In the malignant tissue to grow rapidly, tumor blood vessels are exposed to growth factors and cytokines many. Role of the signaling pathway and various factors in the regulation of tumor angiogenesis has been well-studied relatively, but a little, in order to promote the transition and tumor angiogenesis, cooperation and their effects these factors and little is known about the complex interactions between.
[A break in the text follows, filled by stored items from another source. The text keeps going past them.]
(* ===== verification/RpcCalls.v ===== *)
(** The life of an RPC call.

    Every operation of the client table is one step of a small relation: a call
    is admitted, advances along its life cycle, or is released.  From it follow the
    invariant of the table and what a handle answers over time: the same call,
    moving forward only, its outcome frozen once there is one, and never a later
    call of the same slot. *)
From stdpp Require Import relations.
From S2P Require Import Prelude Slots Clock Link Rpc RpcClient.

(** ** Operations *)

Inductive client_op :=
  | ClBeginWithId (operation_id request_message_id response_message_id timeout_ms now_ms : Z)
  | ClBegin (request_message_id response_message_id timeout_ms now_ms : Z)
  | ClBindTx (operation_id handle : Z)
  | ClTxCompleted (operation_id : Z)
  | ClLinkFailed (operation_id link_result : Z)
  | ClTxEvent (ev : wl_event)
  | ClPoll (now_ms : Z)
  | ClCancel (operation_id : Z)
  | ClRelease (operation_id : Z)
  | ClPrepare (request_message_id response_message_id operation_id now_ms : Z)
  | ClCommit (authority : client_handle) (application_status now_ms : Z)
  | ClCancelHandle (h : client_handle)
  | ClReleaseHandle (h : client_handle).

Definition client_exec (self : Z) (c : client) (op : client_op) : client :=
  match op with
  | ClBeginWithId id req resp timeout now => (wl_rpc_client_begin_with_id c id req resp timeout now).1
  | ClBegin req resp timeout now => (wl_rpc_client_begin c req resp timeout now).1.1
  | ClBindTx id h => (wl_rpc_client_bind_tx c id h).1
  | ClTxCompleted id => (wl_rpc_client_tx_completed c id).1
  | ClLinkFailed id r => (wl_rpc_client_link_failed c id r).1
  | ClTxEvent ev => (wl_rpc_client_on_tx_event c ev).1
  | ClPoll now => (wl_rpc_client_poll c now).1
  | ClCancel id => (wl_rpc_client_cancel c id).1
  | ClRelease id => (wl_rpc_client_release c id).1
  | ClPrepare req resp id now => (wl_rpc_client_response_prepare self c req resp id now).1
  | ClCommit a status now => (wl_rpc_client_response_commit self c a status now).1
  | ClCancelHandle h => (wl_rpc_client_cancel_handle self c h).1
  | ClReleaseHandle h => (wl_rpc_client_release_handle self c h).1
  end.

Definition client_run (self : Z) : list client_op → client → client :=
  flip (foldl (client_exec self)).

(** The widths the argument types of the code give. *)
Definition client_op_ok (op : client_op) : Prop :=
  match op with
  | ClBeginWithId _ _ _ timeout now | ClBegin _ _ timeout now => is_u32 timeout ∧ is_u32 now
  | _ => True
  end.

(** ** The life cycle of a call *)

Inductive call_step : client_slot → client_slot → Prop :=
  | call_bound s h :
      cs_state s = WL_RPC_CLIENT_QUEUED → h ≠ 0 →
      call_step s (s <| cs_tx_handle := h |> <| cs_state := WL_RPC_CLIENT_LINK_PENDING |>)
  | call_local s :
      cs_state s = WL_RPC_CLIENT_QUEUED →
      call_step s (s <| cs_link_delivery_confirmed := false |>
                     <| cs_state := WL_RPC_CLIENT_WAIT_RESPONSE |>)
  | call_link_failed s r :
      cs_state s = WL_RPC_CLIENT_QUEUED ∨ cs_state s = WL_RPC_CLIENT_LINK_PENDING → r ≠ 0 →
      call_step s (s <| cs_link_result := r |> <| cs_state := WL_RPC_CLIENT_LINK_FAILED |>)
  | call_acked s r :
      cs_state s = WL_RPC_CLIENT_LINK_PENDING →
      call_step s (s <| cs_link_result := r |> <| cs_link_delivery_confirmed := true |>
                     <| cs_state := WL_RPC_CLIENT_WAIT_RESPONSE |>)
  | call_timed_out s now :
      client_active (cs_state s) = true → elapsed now (cs_started_at s) (cs_timeout_ms s) = true →
      call_step s (s <| cs_state := WL_RPC_CLIENT_TIMED_OUT |>)
  | call_cancelled s :
      client_active (cs_state s) = true →
      call_step s (s <| cs_state := WL_RPC_CLIENT_CANCELLED |>)
  | call_answered s status now :
      client_answerable (cs_state s) = true →
      elapsed now (cs_started_at s) (cs_timeout_ms s) = false →
      call_step s (s <| cs_application_status := status |>
                     <| cs_state := if status =? 0 then WL_RPC_CLIENT_COMPLETED
                                    else WL_RPC_CLIENT_APPLICATION_ERROR |>).

(** No other pending call has the handle of [s]. *)
Definition handle_free (slots : list client_slot) (i : nat) (s : client_slot) : Prop :=
  cs_state s = WL_RPC_CLIENT_LINK_PENDING →
  ∀ j t, j ≠ i → slots !! j = Some t → cs_state t = WL_RPC_CLIENT_LINK_PENDING →
         cs_tx_handle t ≠ cs_tx_handle s.

Definition polled (now : Z) (s : client_slot) : client_slot :=
  if slot_due now s then s <| cs_state := WL_RPC_CLIENT_TIMED_OUT |> else s.

Inductive client_step (c : client) : client → Prop :=
  | step_skip : client_step c c
  | step_call i s s' :
      cl_slots c !! i = Some s → call_step s s' → handle_free (cl_slots c) i s' →
      client_step c (set_client_slot c i s')
  | step_poll now : client_step c (c <| cl_slots := polled now <$> cl_slots c |>)
  | step_begin i s id req resp timeout now next :
      cl_next_generation c ≠ 0 → cl_slots c !! i = Some s → cs_state s = WL_RPC_CLIENT_FREE →
      id ≠ 0 → req ≠ 0 → resp ≠ 0 → 0 <= timeout < 2 ^ 31 → 0 <= now < 2 ^ 32 →
      (∀ j t, cl_slots c !! j = Some t → cs_state t ≠ WL_RPC_CLIENT_FREE → cs_operation_id t ≠ id) →
      next = cl_next_operation_id c ∨ next = u32 (id + 1) →
      client_step c
        (set_client_slot c i (slot_queued (cl_next_generation c) id req resp timeout now)
           <| cl_next_generation := u64 (cl_next_generation c + 1) |>
           <| cl_allocated_count := u16 (cl_allocated_count c + 1) |>
           <| cl_next_operation_id := next |>)
  | step_release i s :
      cl_slots c !! i = Some s → client_terminal (cs_state s) = true →
      client_step c (release_slot c i).

(** ** Lookup *)

Lemma client_find_Some c id i s :
  client_find c id = Some (i, s) →
  cl_slots c !! i = Some s ∧ cs_state s ≠ WL_RPC_CLIENT_FREE ∧ cs_operation_id s = id.
Proof. intros (?&[??]&_)%list_find_Some. done. Qed.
Recent studies of our vascular endothelial cells dormant, usually, and PDGF receptor expression in the transcriptional activation endothelial cells stimulate fibroblast growth factor in (FGF) -2 platelet-derived growth factor (PDGF)-BB stimulation silence that for obtaining hypersensitivity after is shown. Interestingly, also the PDGF-BB, and transmits a feedback signal positive FGF-2 signal transduction system by increasing the expression of the receptor in vascular wall cells. I leads to the formation of the primitive vascular system and disorder incoherent interaction of these in the tumor environment to promote tumor growth and metastasis in mice. These findings are examples of complex interactions between the tumor angiogenesis factor. Therefore, the development of anti-angiogenic therapeutic agents for the treatment of cancer should be directed to block the loop interactive and angiogenic multiple signaling pathways.